Exercise aim> Wherever the string "Theorem" shows up in the data below, copy the whole line.

[Recorded data]
***

(** C3: for every file whose detected type is none of Markdown, PDF, DOCX
    and PPTX, with skipping enabled, [parse_records] yields exactly one
    record, with null content and an error string that names the detected
    type and the supported types, and ends without an exception. *)
Theorem parse_records_unsupported_skipping (lib : Unstructured)
    (fmt : UnstructuredFormat) (file : RemoteFile)
    (stream_reader : AbstractFileBasedStreamReader) (filetype : option FileType) :
  detected_filetype lib stream_reader file = inr filetype ->
  ~ In filetype [Some MD; Some PDF; Some DOCX; Some PPTX] ->
  skip_unprocessable_files fmt = true ->
  exists error : string,
    yielded (parse_records lib (unstructured_config fmt) file stream_reader)
      = [ degraded_record file error ]
    /\ raised (parse_records lib (unstructured_config fmt) file stream_reader) = None
    /\ contains error (filetype_str filetype)
    /\ contains error "FileType.MD, FileType.PDF, FileType.DOCX, FileType.PPTX".
Proof.
  intros Hdetect Hnot Hskip.
  exists (RecordParseError_str (uri file) (_get_file_type_error_message filetype)).
  unfold parse_records. cbn.
  rewrite (read_file_unsupported lib file fmt (open_file stream_reader file) filetype
             eq_refl Hdetect Hnot).
  rewrite Hskip. cbn.
  destruct (file_type_error_message_names filetype) as [Htype Hsupported].
  split; [reflexivity | split; [reflexivity | split]].
  - exact (contains_trans _ _ _ (RecordParseError_str_message _ _) Htype).
  - exact (contains_trans _ _ _ (RecordParseError_str_message _ _) Hsupported).
Qed.

Lemma parse_records_unsupported_skipping_witness :
  exists error : string,
    yielded (parse_records (mock_unstructured CSV (inr [])) (unstructured_config skipping)
               fake_file (mock_reader "a,b"))
      = [ degraded_record fake_file error ]
    /\ raised (parse_records (mock_unstructured CSV (inr [])) (unstructured_config skipping)
                 fake_file (mock_reader "a,b")) = None
    /\ contains error "FileType.CSV"
    /\ contains error "FileType.MD, FileType.PDF, FileType.DOCX, FileType.PPTX".
Proof.
  apply (parse_records_unsupported_skipping (mock_unstructured CSV (inr [])) skipping
           fake_file (mock_reader "a,b") (Some CSV)).
  - reflexivity.
  - cbn. intros [H | [H | [H | [H | []]]]]; discriminate H.
  - reflexivity.
Defined.

(** C4: for every file whose detected type is none of Markdown, PDF, DOCX
    and PPTX, with skipping disabled, [infer_schema] raises the
    unsupported-type parse error instead of returning a schema and
    [parse_records] raises it without yielding a record. *)
Theorem unsupported_not_skipping_raises (lib : Unstructured)
    (fmt : UnstructuredFormat) (file : RemoteFile)
    (stream_reader : AbstractFileBasedStreamReader) (filetype : option FileType) :
  detected_filetype lib stream_reader file = inr filetype ->
  ~ In filetype [Some MD; Some PDF; Some DOCX; Some PPTX] ->
  skip_unprocessable_files fmt = false ->
  let error :=
    RecordParseError (uri file) (_get_file_type_error_message filetype) in
  infer_schema lib (unstructured_config fmt) file stream_reader = inl error
  /\ parse_records lib (unstructured_config fmt) file stream_reader
     = {| yielded := []; warnings := []; raised := Some error |}.
Proof.
  intros Hdetect Hnot Hskip error. split.
  - unfold infer_schema. cbn.
    unfold detected_filetype in Hdetect.
    destruct (_get_filetype lib file (open_file stream_reader file)) as [r file'].
    cbn in Hdetect. subst r. rewrite Hskip.
    apply not_supported_cases in Hnot.
    destruct filetype as [[] |]; first [contradiction | reflexivity].
  - unfold parse_records. cbn.
    rewrite (read_file_unsupported lib file fmt (open_file stream_reader file) filetype
               eq_refl Hdetect Hnot).
    now rewrite Hskip.
Qed.

Lemma unsupported_not_skipping_raises_witness :
  infer_schema (mock_unstructured CSV (inr [])) (unstructured_config failing)
    fake_file (mock_reader "a,b")
  = inl (RecordParseError FILE_URI (_get_file_type_error_message (Some CSV)))
  /\ parse_records (mock_unstructured CSV (inr [])) (unstructured_config failing)
       fake_file (mock_reader "a,b")
     = {| yielded := []; warnings := [];
          raised := Some (RecordParseError FILE_URI
                            (_get_file_type_error_message (Some CSV))) |}.
Proof.
  apply (unsupported_not_skipping_raises (mock_unstructured CSV (inr [])) failing
           fake_file (mock_reader "a,b") (Some CSV)).
  - reflexivity.
  - cbn. intros [H | [H | [H | [H | []]]]]; discriminate H.
  - reflexivity.
Defined.

(** C2: for every file detected as PDF, DOCX or PPTX whose extraction
    routine raises [e], [_read_file] raises the parse error that carries
    the URI of the file and [str(e)]; the text of that error contains
    [str(e)]; with skipping enabled [parse_records] yields exactly one
    record, with null content and that text as its error, and ends without
    an exception; with skipping disabled it yields nothing and the parse
    error propagates. *)
Theorem extraction_error_handling (lib : Unstructured) (fmt : UnstructuredFormat)
    (file : RemoteFile) (stream_reader : AbstractFileBasedStreamReader)
    (t : FileType) (partition : list Byte.byte -> Result (list Element))
    (e : PyException) :
  detected_filetype lib stream_reader file = inr (Some t) ->
  In t [PDF; DOCX; PPTX] ->
  extraction lib t = Some partition ->
  partition (file_bytes stream_reader file) = inl e ->
  let error := RecordParseError (uri file) (exception_str e) in
  fst (_read_file lib file fmt (open_file stream_reader file)) = inl error
  /\ contains (exception_str error) (exception_str e)
  /\ parse_records lib (unstructured_config fmt) file stream_reader
     = if skip_unprocessable_files fmt
       then {| yielded := [ degraded_record file (exception_str error) ];
               warnings :=
                 [ "File " ++ uri file ++ " caused an error during parsing: "
                     ++ exception_str error ++ ".";
                   "File " ++ uri file ++ " cannot be parsed. Skipping it." ];
               raised := None |}
       else {| yielded := []; warnings := []; raised := Some error |}.
Proof.
  intros Hdetect Hbinary Hpartition Hraises error.
  assert (Hread : fst (_read_file lib file fmt (open_file stream_reader file)) = inl error).
  { rewrite (read_file_cases lib file fmt (open_file stream_reader file) (Some t)
               eq_refl Hdetect).
    cbn in Hbinary.
    destruct Hbinary as [<- | [<- | [<- | []]]];
      cbn in Hpartition; injection Hpartition as <-;
      cbn [open_file data]; rewrite Hraises; reflexivity. }
  split; [exact Hread |].
  split; [apply RecordParseError_str_message |].
  unfold parse_records. cbn. rewrite Hread. reflexivity.
Qed.

Lemma extraction_error_handling_witness :
  parse_records (mock_unstructured DOCX (inl (Exception "weird parsing error")))
    (unstructured_config skipping) fake_file (mock_reader "")
  = {| yielded :=
         [ degraded_record fake_file
             (RecordParseError_str FILE_URI "weird parsing error") ];
       warnings :=
         [ "File " ++ FILE_URI ++ " caused an error during parsing: "
             ++ RecordParseError_str FILE_URI "weird parsing error" ++ ".";
           "File " ++ FILE_URI ++ " cannot be parsed. Skipping it." ];
       raised := None |}.
Proof.
  apply (extraction_error_handling
           (mock_unstructured DOCX (inl (Exception "weird parsing error")))
           skipping fake_file (mock_reader "") DOCX
           (fun _ => inl (Exception "weird parsing error"))
           (Exception "weird parsing error")).
  - reflexivity.
  - cbn. tauto.
  - reflexivity.
  - reflexivity.
Defined.

(** C9: every record [parse_records] yields has exactly one of its content
    and its parse-error field non-null. *)
Theorem parse_records_exactly_one_non_null (lib : Unstructured)
    (config : FileBasedStreamConfig) (file : RemoteFile)
    (stream_reader : AbstractFileBasedStreamReader) (r : OutputRecord) :
  In r (yielded (parse_records lib config file stream_reader)) ->
  exactly_one_non_null r.
Proof.
  unfold parse_records, exactly_one_non_null.
  destruct (_extract_format config) as [e | fmt]; [intros [] |].
  destruct (fst (_read_file lib file fmt (open_file stream_reader file)))
    as [[filename message | msg | msg] | markdown];
    try destruct (skip_unprocessable_files fmt); cbn;
    intros Hin; try contradiction;
    destruct Hin as [<- | []]; cbn;
    first [ left; split; [discriminate | reflexivity]
          | right; split; [reflexivity | discriminate] ].
Qed.

Lemma parse_records_exactly_one_non_null_witness :
  exactly_one_non_null
    {| content := Some "test"; document_key := FILE_URI;
       _ab_source_file_parse_error := None |}.
Proof.
  apply (parse_records_exactly_one_non_null (mock_unstructured MD (inr []))
           (unstructured_config failing) fake_file (mock_reader "test")).
  left. reflexivity.
Defined.

(** C10: every record [parse_records] yields for a file carries the URI of
    that file as its document key, and at most one record is yielded per
    file. *)
Theorem parse_records_document_key (lib : Unstructured)
    (config : FileBasedStreamConfig) (file : RemoteFile)
    (stream_reader : AbstractFileBasedStreamReader) :
  (forall r, In r (yielded (parse_records lib config file stream_reader)) ->
             document_key r = uri file)
  /\ length (yielded (parse_records lib config file stream_reader)) <= 1.
Proof.
  unfold parse_records.
  destruct (_extract_format config) as [e | fmt]; [cbn; split; [tauto | lia] |].
  destruct (fst (_read_file lib file fmt (open_file stream_reader file)))
    as [[filename message | msg | msg] | markdown];
    try destruct (skip_unprocessable_files fmt); cbn;
    (split; [| lia]); intros r Hin; try contradiction;
    destruct Hin as [<- | []]; reflexivity.
Qed.

Lemma parse_records_document_key_witness :
  document_key (degraded_record fake_file
                  (RecordParseError_str FILE_URI (_get_file_type_error_message (Some CSV))))
  = FILE_URI.
Proof.
  apply (proj1 (parse_records_document_key (mock_unstructured CSV (inr []))
                  (unstructured_config skipping) fake_file (mock_reader "a,b"))).
  left. reflexivity.
Defined.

***

Answer box>
Theorem parse_records_unsupported_skipping (lib : Unstructured)
Theorem unsupported_not_skipping_raises (lib : Unstructured)
Theorem extraction_error_handling (lib : Unstructured) (fmt : UnstructuredFormat)
Theorem parse_records_exactly_one_non_null (lib : Unstructured)
Theorem parse_records_document_key (lib : Unstructured)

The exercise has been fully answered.